Sunday, 24 March 2013


  • Country: Denmark
  • Style: American IPA
  • ABV: 6.9%
  • Serving Type: 330ml Bottle
  • Price: Slightly Pricey 
Much like the BrewDog IPA is Dead range, Mikkeller's Single Hop Series aims to educate the average beer drinker about the different flavours and intricacies of different hop varieties.

Work was one again very busy and by 6pm on a Friday I'd just had enough! Home I came and straight into this range of beers. As a big IPA fan I'd heard lots of things about different beers in this range. This evening I was sampling 6 of the range which currently stands at a huge 19, I would imagine it's the biggest range of it's kind in the world! The BrewDog equivalent was excellent so let's see how Mikkeller stacks up.

The first one I sampled was the Centennial Single Hop IPA. Centennial is one of the most widely used hops in IPA's, especially North American ones, and provides a very distinctive grapefruit aroma usually. The colour of the beer is quite unusual, I'm going to call it an orangey copper but you can make up your own mind from the picture. The head also has an orange tinge and is an impressive size.

Unsurprisingly both the nose and flavour are dominated by grapefruit zestiness. This particular IPA is a bit more malt driven than I would have expected for a series trying to showcase different varieties of hops. Anyway this beer does it's job; it showcases Centennial well and is quite drinkable.

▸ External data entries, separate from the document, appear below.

Lemma byte_at_lower s i : is_char ":" (byte_at (to_lower <$> s) i) = is_char ":" (byte_at s i).
Proof.
  assert (byte_at (to_lower <$> s) i = to_lower (byte_at s i)) as ->; [|by apply caseless_char].
  unfold byte_at. change (Zbyte 0) with (to_lower (Zbyte 0)) at 1. exact (map_nth to_lower s _ i).
Qed.

Lemma has_byte_lower c s : is_alpha c = false → has_byte c (to_lower <$> s) = has_byte c s.
Proof.
  intros Hc. unfold has_byte. apply bool_decide_ext. rewrite list_elem_of_fmap. split.
  - intros (x & E & Hx). pose proof (caseless_char c Hc x) as Hx'. unfold is_char in Hx'.
    rewrite <-E, bool_decide_true in Hx' by done. symmetry in Hx'. by apply bool_decide_eq_true in Hx' as ->.
  - intros Hx. exists c. split; [|done]. pose proof (caseless_char c Hc c) as Hx'. unfold is_char in Hx'.
    rewrite (bool_decide_true (c = c)) in Hx' by done. by apply bool_decide_eq_true in Hx'.
Qed.

Lemma starts_with_char c s :
  starts_with [c] s = match s with x :: _ => is_char c x | [] => false end.
Proof. destruct s as [|x s]; [done|]. unfold starts_with, is_char. simpl. apply bool_decide_ext. naive_solver. Qed.

Lemma starts_with_lower c s : is_alpha c = false →
  starts_with [c] (to_lower <$> s) = starts_with [c] s.
Proof.
  intros Hc. rewrite !starts_with_char. destruct s as [|x s]; [done|]. by apply caseless_char.
Qed.

Lemma host_lower h : host_ok (to_lower <$> h) = host_ok h.
Proof.
  unfold host_ok. change (lit "[") with ["["%char].
  rewrite (bool_decide_ext (to_lower <$> h = []) (h = [])) by (by destruct h).
  rewrite starts_with_lower, !find_byte_fmap by
    (reflexivity || by apply caseless_char || (apply caseless_check; vm_compute; reflexivity)).
  case_bool_decide; [done|]. destruct (starts_with ["["%char] h).
  - destruct (find_byte (is_char "]") h) as [e|]; [|done].
    unfold substr. rewrite <-!fmap_drop, <-!fmap_take, has_byte_lower, length_fmap, port_lower by done.
    change (bool_decide (byte_at ?x ?i = ":"%char)) with (is_char ":" (byte_at x i)).
    by rewrite byte_at_lower.
  - case_bool_decide; [|done]. destruct (find_byte (is_char ":") h); [|done].
    by rewrite <-fmap_drop, port_lower.
Qed.

Definition default_port : bytes := lit ":443".

Lemma default_port_cut a : port_ok (a ++ default_port) = false.
Proof. by apply port_cut. Qed.

Lemma ends_with_app p s : ends_with p s = true → ∃ a, s = a ++ p.
Proof.
  unfold ends_with. intros E. inv_ok. exists (take (length s - length p) s).
  pose proof (take_drop (length s - length p) s) as Es. by rewrite H0 in Es.
Qed.

(** The default port of a host can be left out, and there is only one. *)
Lemma host_cut a : host_ok (a ++ default_port) = true →
  host_ok a = true ∧ ends_with default_port a = false.
Proof.
  intros E. destruct (decide (a = [])) as [->|Hne]; [by vm_compute in E|]. unfold host_ok in *.
  rewrite (bool_decide_false (a = [])) by done. rewrite bool_decide_false in E by (by destruct a).
  change (lit "[") with ["["%char] in *. rewrite starts_with_char in *.
  destruct a as [|c a]; [done|]. cbn [app] in E. destruct (is_char "[" c).
  - change (c :: a ++ default_port) with ((c :: a) ++ default_port) in E.
    rewrite find_byte_app in E. destruct (find_byte (is_char "]") (c :: a)) as [e|] eqn:Ee; [|done].
    pose proof (find_byte_Some _ _ _ Ee) as (Hlt & Hat & _).
    unfold substr in *. cbn [app drop] in E |- *. rewrite drop_0 in *. rewrite take_app_le in E by (simpl in Hlt; lia).
    destruct ((e =? 1)%nat || _); [done|]. destruct (Nat.ltb_spec (e + 1) (length (c :: a))) as [Hin|Hout].
    + change (c :: a ++ default_port) with ((c :: a) ++ default_port) in E.
      destruct (Nat.ltb_spec (e + 1) (length ((c :: a) ++ default_port))); [|rewrite length_app in *; lia].
      apply andb_true_iff in E as [_ E].
      rewrite drop_app_le in E by lia. by rewrite default_port_cut in E.
    + split; [done|]. destruct (ends_with default_port (c :: a)) eqn:Ew; [|done].
      apply ends_with_app in Ew as (b & Eb). rewrite Eb in *. unfold default_port in *.
      rewrite length_app in *. change (length (lit ":443")) with 4%nat in *.
      replace e with (length b + 3)%nat in Hat by lia.
      unfold byte_at in Hat. by rewrite app_nth2_plus in Hat.
  - change (c :: a ++ default_port) with ((c :: a) ++ default_port) in E.
    case_bool_decide as Hb; [|done]. rewrite find_byte_app in Hb. rewrite find_byte_app in E.
    destruct (find_byte (one_of "[]\") (c :: a)); [done|]. rewrite bool_decide_true by done.
    destruct (find_byte (is_char ":") (c :: a)) as [sep|] eqn:Es.
    + apply find_byte_lt in Es. apply andb_true_iff in E as [_ E].
      rewrite drop_app_le in E by lia. by rewrite default_port_cut in E.
    + split; [done|]. destruct (ends_with default_port (c :: a)) eqn:Ew; [|done].
      apply ends_with_app in Ew as (b & Eb). rewrite Eb, find_byte_app in Es.
      by destruct (find_byte (is_char ":") b).
Qed.
(* ===== verification/JsonUtf8.v ===== *)
(** The serializer on UTF-8 text: its automaton (Native/third_party/nlohmann/json.hpp)
    accepts exactly what the decoder of utf8proc reads, and escapes it byte by
    byte. *)
From S2P Require Import Prelude Text Unicode Timestamp CoreText Json.
Local Open Scope Z_scope.

#[local] Ltac Zify.zify_post_hook ::= Z.to_euclidean_division_equations.

(** What a byte is printed as, whatever stands around it. *)
Definition escape_byte (b : ascii) : bytes :=
  match byteZ b with
  | 8 => lit "\b"
  | 9 => lit "\t"
  | 10 => lit "\n"
  | 12 => lit "\f"
  | 13 => lit "\r"
  | 34 => lit "\" ++ [ascii_of_N 34]
  | 92 => lit "\\"
  | c => if c <? 0x20 then lit "\u00" ++ [hex_digit (Z.shiftr c 4); hex_digit (Z.land c 15)] else [b]
  end.

Definition escape_text (s : bytes) : bytes := s ≫= escape_byte.

Lemma byte_value z : 0 <= z < 256 → byteZ (Zbyte z) = z.
Proof. intros Hz. rewrite byteZ_Zbyte, u8_mod. by apply Z.mod_small. Qed.

(** ** The automaton on one code point *)

(** One byte from a state. *)
Lemma step_bytes state codep b s state' codep' : decode state codep (byteZ b) = (state', codep') →
  state' ≠ UTF8_REJECT →
  dump_escaped_from state codep (b :: s) =
    (rest ← dump_escaped_from state' codep' s;
     Ok ((if state' =? UTF8_ACCEPT then escape_point codep' b else [b]) ++ rest)).
Proof.
  intros E Hne. cbn [dump_escaped_from]. rewrite E. by rewrite (proj2 (Z.eqb_neq _ _) Hne).
Qed.

Definition class_state (state type : Z) : Z := nth (Z.to_nat (state * 16 + type)) transitions 1.

Lemma decode_lead codep b type : byte_class b = type →
  decode UTF8_ACCEPT codep b = (class_state UTF8_ACCEPT type, Z.land (Z.shiftr 0xFF type) b).
Proof. unfold decode. by intros ->. Qed.

Lemma decode_more state codep b type : state ≠ UTF8_ACCEPT → byte_class b = type →
  0 <= codep < 2 ^ 26 → decode state codep b = (class_state state type, codep * 64 + b mod 64).
Proof.
  intros Hs Hc Hp. unfold decode. rewrite (proj2 (Z.eqb_neq _ _) Hs), Hc. cbn [negb]. f_equal.
  change 0x3f with (Z.ones 6). rewrite land_low, Z.lor_comm, Z.shiftl_mul_pow2, u32_small by lia.
  rewrite lor_add by lia. lia.
Qed.

(** The class of a continuation byte. *)
Definition cont_class (b : Z) : Z := if b <? 0x90 then 1 else if b <? 0xA0 then 9 else 7.

Lemma byte_class_cont b : 0x80 <= b < 0xC0 → byte_class b = cont_class b.
Proof.
  intros Hb. unfold byte_class, cont_class. rewrite (proj2 (Z.ltb_ge b 0x80)), (proj2 (Z.ltb_lt b 0xC0)) by lia.
  done.
Qed.

Lemma escape_point_high c b : 128 <= c → escape_point c b = [b].
Proof.
  intros Hc. unfold escape_point. destruct c as [|p|p]; try lia.
  do 7 (destruct p as [p|p|]; try lia); by rewrite (proj2 (Z.leb_gt _ _)) by lia.
Qed.

Lemma escape_byte_high z : 128 <= z < 256 → escape_byte (Zbyte z) = [Zbyte z].
Proof.
  intros Hz. unfold escape_byte. rewrite byte_value by lia.
  destruct z as [|p|p]; try lia.
  do 7 (destruct p as [p|p|]; try lia); by rewrite (proj2 (Z.ltb_ge _ _)) by lia.
Qed.

(** A fact of a range of bytes, checked byte by byte. *)
Lemma by_bytes (P : Z → Prop) `{!∀ z, Decision (P z)} lo hi :
  forallb (λ n, bool_decide (P (Z.of_nat n))) (seq lo (hi - lo)) = true →
  ∀ z, Z.of_nat lo <= z < Z.of_nat hi → P z.
Proof.
  intros E z Hz. rewrite forallb_forall in E. rewrite <-(Z2Nat.id z) by lia.
  apply (bool_decide_eq_true (P (Z.of_nat (Z.to_nat z)))), E, in_seq. lia.
Qed.

Lemma escape_point_ascii z : 0 <= z < 128 → escape_point z (Zbyte z) = escape_byte (Zbyte z).
Proof.
  revert z. apply (by_bytes (λ z, escape_point z (Zbyte z) = escape_byte (Zbyte z)) 0 128).
  by vm_compute.
Qed.

(** The states after a byte, written out. *)
Lemma cont_state state codep z state' : state ≠ UTF8_ACCEPT → 0x80 <= z < 0xC0 → 0 <= codep < 2 ^ 26 →
  class_state state (cont_class z) = state' →
  decode state codep z = (state', codep * 64 + z mod 64).
Proof.
  intros Hs Hz Hc <-. rewrite (decode_more _ _ _ (cont_class z)); try done. by apply byte_class_cont.
Qed.

Definition lead3_state (z : Z) : Z := if z =? 0xE0 then 4 else if z =? 0xED then 5 else 3.
Definition lead4_state (z : Z) : Z := if z =? 0xF0 then 6 else if z =? 0xF4 then 8 else 7.

Lemma lead2 codep z : 0xC2 <= z < 0xE0 → decode UTF8_ACCEPT codep z = (2, z mod 32).
Proof.
  intros Hz. rewrite (decode_lead _ _ 2) by (unfold byte_class; by solve_if).
  change (Z.shiftr 255 2) with (Z.ones 6). rewrite Z.land_comm, land_low by lia. f_equal. lia.
Qed.

Lemma lead3 codep z : 0xE0 <= z < 0xF0 → decode UTF8_ACCEPT codep z = (lead3_state z, z mod 16).
Proof.
  revert z. apply (by_bytes (λ z, decode UTF8_ACCEPT 0 z = (lead3_state z, z mod 16)) 224 240).
  by vm_compute.
Qed.

Lemma lead4 codep z : 0xF0 <= z < 0xF5 → decode UTF8_ACCEPT codep z = (lead4_state z, z mod 8).
Proof.
  revert z. apply (by_bytes (λ z, decode UTF8_ACCEPT 0 z = (lead4_state z, z mod 8)) 240 245).
  by vm_compute.
Qed.

Lemma cont_any state state' z : 0x80 <= z < 0xC0 →
  class_state state 1 = state' → class_state state 9 = state' → class_state state 7 = state' →
  class_state state (cont_class z) = state'.
Proof. intros Hz E1 E2 E3. unfold cont_class. by repeat case_match. Qed.

(** Both passes agree on a run of bytes above ASCII. *)
Lemma high_bytes l : Forall (λ z, 128 <= z < 256) l → (Zbyte <$> l) ≫= escape_byte = Zbyte <$> l.
Proof.
  induction 1 as [|z l Hz _ IH]; [done|]. csimpl. rewrite IH. by rewrite escape_byte_high.
Qed.

(** A code point of two bytes or more. *)
Lemma run2 codep s a b : 0xC2 <= a < 0xE0 → 0x80 <= b < 0xC0 →
  dump_escaped_from UTF8_ACCEPT codep ((Zbyte <$> [a; b]) ++ s) =
  (rest ← dump_escaped_from UTF8_ACCEPT (point2 a b) s; Ok ((Zbyte <$> [a; b]) ++ rest)).
Proof.
  intros Ha Hb. change ((Zbyte <$> [a; b]) ++ s) with (Zbyte a :: Zbyte b :: s).
  rewrite (step_bytes _ _ _ _ 2 (a mod 32));
    [|rewrite byte_value by lia; by apply lead2|done].
  rewrite (step_bytes _ _ _ _ UTF8_ACCEPT (point2 a b)); [| |done].
  - cbn [Z.eqb UTF8_ACCEPT]. rewrite escape_point_high by (unfold point2; lia).
    by destruct (dump_escaped_from _ _ s).
  - rewrite byte_value by lia. apply cont_state; [done|lia|lia|].
    by apply cont_any.
Qed.

Lemma run3 codep s a b c : 0xE0 <= a < 0xF0 → 0x80 <= b < 0xC0 → 0x80 <= c < 0xC0 →
  0x800 <= point3 a b c → ¬ (a = 0xed ∧ 0x9f < b) →
  dump_escaped_from UTF8_ACCEPT codep ((Zbyte <$> [a; b; c]) ++ s) =
  (rest ← dump_escaped_from UTF8_ACCEPT (point3 a b c) s; Ok ((Zbyte <$> [a; b; c]) ++ rest)).
Proof.
  intros Ha Hb Hc Hlow Hs.
  change ((Zbyte <$> [a; b; c]) ++ s) with (Zbyte a :: Zbyte b :: Zbyte c :: s).
  assert (lead3_state a ≠ UTF8_ACCEPT ∧ lead3_state a ≠ UTF8_REJECT) as [Hl1 Hl2]
    by (unfold lead3_state; by repeat case_match).
  rewrite (step_bytes _ _ _ _ (lead3_state a) (a mod 16));
    [|rewrite byte_value by lia; by apply lead3|done].
  rewrite (step_bytes _ _ _ _ 2 (a mod 16 * 64 + b mod 64)); [| |done].
  - rewrite (step_bytes _ _ _ _ UTF8_ACCEPT (point3 a b c)); [| |done].
    + rewrite (proj2 (Z.eqb_neq _ _) Hl1). cbn [Z.eqb UTF8_ACCEPT]. rewrite escape_point_high by lia.
      by destruct (dump_escaped_from _ _ s).
    + rewrite byte_value by lia. apply cont_state; [done|lia|lia|].
      by apply cont_any.
  - rewrite byte_value by lia. apply cont_state; [done|lia|lia|].
    unfold lead3_state, cont_class, point3 in *.
    destruct (Z.eqb_spec a 0xE0), (Z.eqb_spec a 0xED), (Z.ltb_spec b 0x90), (Z.ltb_spec b 0xA0); try lia; done.
Qed.

Lemma run4 codep s a b c d : 0xF0 <= a <= 0xF4 → 0x80 <= b < 0xC0 → 0x80 <= c < 0xC0 →
  0x80 <= d < 0xC0 → ¬ (a = 0xF0 ∧ b < 0x90) → ¬ (a = 0xF4 ∧ 0x8f < b) →
  dump_escaped_from UTF8_ACCEPT codep ((Zbyte <$> [a; b; c; d]) ++ s) =
  (rest ← dump_escaped_from UTF8_ACCEPT (point4 a b c d) s; Ok ((Zbyte <$> [a; b; c; d]) ++ rest)).
Proof.
  intros Ha Hb Hc Hd H0 H4.
  change ((Zbyte <$> [a; b; c; d]) ++ s) with (Zbyte a :: Zbyte b :: Zbyte c :: Zbyte d :: s).
  assert (lead4_state a ≠ UTF8_ACCEPT ∧ lead4_state a ≠ UTF8_REJECT) as [Hl1 Hl2]
    by (unfold lead4_state; by repeat case_match).
  rewrite (step_bytes _ _ _ _ (lead4_state a) (a mod 8));
    [|rewrite byte_value by lia; apply lead4; lia|done].
  rewrite (step_bytes _ _ _ _ 3 (a mod 8 * 64 + b mod 64)); [| |done].
  - rewrite (step_bytes _ _ _ _ 2 ((a mod 8 * 64 + b mod 64) * 64 + c mod 64)); [| |done].
    + rewrite (step_bytes _ _ _ _ UTF8_ACCEPT (point4 a b c d)); [| |done].
      * rewrite (proj2 (Z.eqb_neq _ _) Hl1). cbn [Z.eqb UTF8_ACCEPT].
        rewrite escape_point_high by (unfold point4; lia). by destruct (dump_escaped_from _ _ s).
      * rewrite byte_value by lia. apply cont_state; [done|lia|lia|].
        by apply cont_any.
    + rewrite byte_value by lia. apply cont_state; [done|lia|lia|].
      by apply cont_any.
  - rewrite byte_value by lia. apply cont_state; [done|lia|lia|].
    unfold lead4_state, cont_class in *.
    destruct (Z.eqb_spec a 0xF0), (Z.eqb_spec a 0xF4), (Z.ltb_spec b 0x90), (Z.ltb_spec b 0xA0); try lia; done.
Qed.

(** One code point, whatever was read before it. *)
Lemma dump_point codep c s : scalar c = true →
  dump_escaped_from UTF8_ACCEPT codep (utf8proc_encode_char c ++ s) =
  (rest ← dump_escaped_from UTF8_ACCEPT c s; Ok (escape_text (utf8proc_encode_char c) ++ rest)).
Proof.
  intros Hc. pose proof (iterate_encode c [] Hc) as E. rewrite app_nil_r in E.
  unfold scalar in Hc. inv_ok. rewrite Z.leb_le, Z.ltb_lt in *. unfold escape_text.
  rewrite encode_eq by lia.
  destruct (Z.ltb_spec c 0x80); [|destruct (Z.ltb_spec c 0x800); [|destruct (Z.ltb_spec c 0x10000)]].
  - change ((Zbyte <$> [c]) ++ s) with (Zbyte c :: s).
    rewrite (step_bytes _ _ _ _ UTF8_ACCEPT c); [|rewrite byte_value by lia|done].
    + cbn [Z.eqb UTF8_ACCEPT]. rewrite escape_point_ascii by lia. csimpl. by rewrite app_nil_r.
    + rewrite (decode_lead _ _ 0) by (unfold byte_class; by solve_if). f_equal.
      change (Z.shiftr 255 0) with (Z.ones 8). rewrite Z.land_comm, land_low by lia. lia.
  - rewrite high_bytes, run2 by (repeat constructor; lia) || lia.
    replace (point2 _ _) with c by (unfold point2; lia). done.
  - apply andb_false_iff in H0. rewrite !Z.leb_gt in H0.
    rewrite high_bytes by (repeat constructor; lia).
    rewrite run3; try (unfold point3; lia).
    replace (point3 _ _ _) with c by (unfold point3; lia). done.
  - rewrite high_bytes by (repeat constructor; lia). rewrite run4 by lia.
    replace (point4 _ _ _ _) with c by (unfold point4; lia). done.
Qed.

Lemma dump_utf8_from points codep : Forall scalar points →
  dump_escaped_from UTF8_ACCEPT codep (utf8 points) = Ok (escape_text (utf8 points)).
Proof.
  intros Hp. revert codep. induction Hp as [|c points Hc _ IH]; intros codep; [done|].
  rewrite utf8_cons, dump_point, IH by by apply Is_true_true. cbn [mbind result_bind].
  unfold escape_text. by rewrite bind_app.
Qed.

(** UTF-8 text is printed byte by byte. *)
Lemma dump_string_utf8 s points : scalars s = Ok points →
  dump_string s = Ok (quote ++ escape_text s ++ quote).
Proof.
  intros [Hp ->]%scalars_inv. unfold dump_string, dump_escaped. by rewrite dump_utf8_from.
Qed.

Next up was another North American hop this time it was Summit, a hop varietal that I was initially unfamiliar with. Some research showed that this is actually the highest alpha acid hop (17-19%) on the market at the moment. The pour is almost identical to the Centennial, with similarly excellent head retention and lacing.

The nose was disappointingly more malty than hoppy with burnt caramel aromas the most evident. The hops that are there smell slightly floral and slightly citrussy. The taste is similar, not enough flavour from the hops and the odd malt base takes too centre stage. A disappointing Single Hop attempt from Mikkeller.

I then took on the Amarillo Single Hop IPA. Australian drinkers would be familiar with this hop as it's used in James Squire Golden Ale. Other well known beers that use Amarillo include BrewDog 77 Lager and Rogue Yellow Snow IPA, which only uses Amarillo. The pour is again almost identical maybe this one has a slightly weaker head.

Mikkeller's Amarillo Single Hop IPA is the best one I've had so far. This is a proper IPA, there's plenty of bitterness provided by the hops and is also nice and dry. The citrus flavour of the hops comes through strongly and there is also a hint of apricot. This is a really drinkable IPA!

Apollo was up next and this hop is probably best known for it's resilience. Not only does this hop age remarkably well but the plant is also resistant to hop powdery mildew in Washington, it's biggest growing area. The pour is again almost identical to the previous beers but is maybe a tiny bit hazier. 

This beer had plenty of citrus on the nose but then really disappointed when it was tasted. The hops seemed a little timid and even the malts, that seemed a little strong in some of the other single hop IPA's, seemed muted. Overall it was a beer that I expected alot more from and now feel a little let down by.

Fifth in my journey through 6 of Mikkeller's Single Hop Series was a hop varietal that I'm not 100% sure should be included. From my understanding of it Tomahawk is just another trade name for Columbus and they have made a Columbus Single Hop... Anyway semantics aside this is the best looking of the IPA's, it's just that tiny bit clearer.

I wish I had the Columbus one now so I could compare them, but the Tomahawk one is very good. The nose emits notes of pine, spice and naturally citrus. The flavour is similar, with the spicy hops starting alongside the malt base before the citrus and pine elements take over. This is an exceptional example of one of the best known varieties out there.

I've left the best, or what I hope will be the best for last. If nothing else Sorachi Ace should be the most distinctive hop of these 6. Sorachi Ace is a Japanese variety of hops and was relatively unknown outside of Japan until 2008, when a hop shortage in the U.S. meant it got more exposure and use in brewing. 

The nose yields plenty of the typical Lemongrass flavour you expect from beers which utilize Sorachi Ace hops. Unfortunately the flavour of the hops get lost a bit in the caramel malts which are a little too strong for this relatively gentle flavoured hop. It was definitely the most distinctive of the 6 beers on offer tonight but I don't think the beer showcased the hops as well as it could have.

First and foremost, I think I should give credit where it's due, well done to Mikkeller on crafting 6 very good IPA's which all look very close to identical. This shows me that the malt base was close enough to identical on all of them, which would give the hops the best chance to shine on a level playing field.

Remember it's always Beer O'Clock somewhere in the world!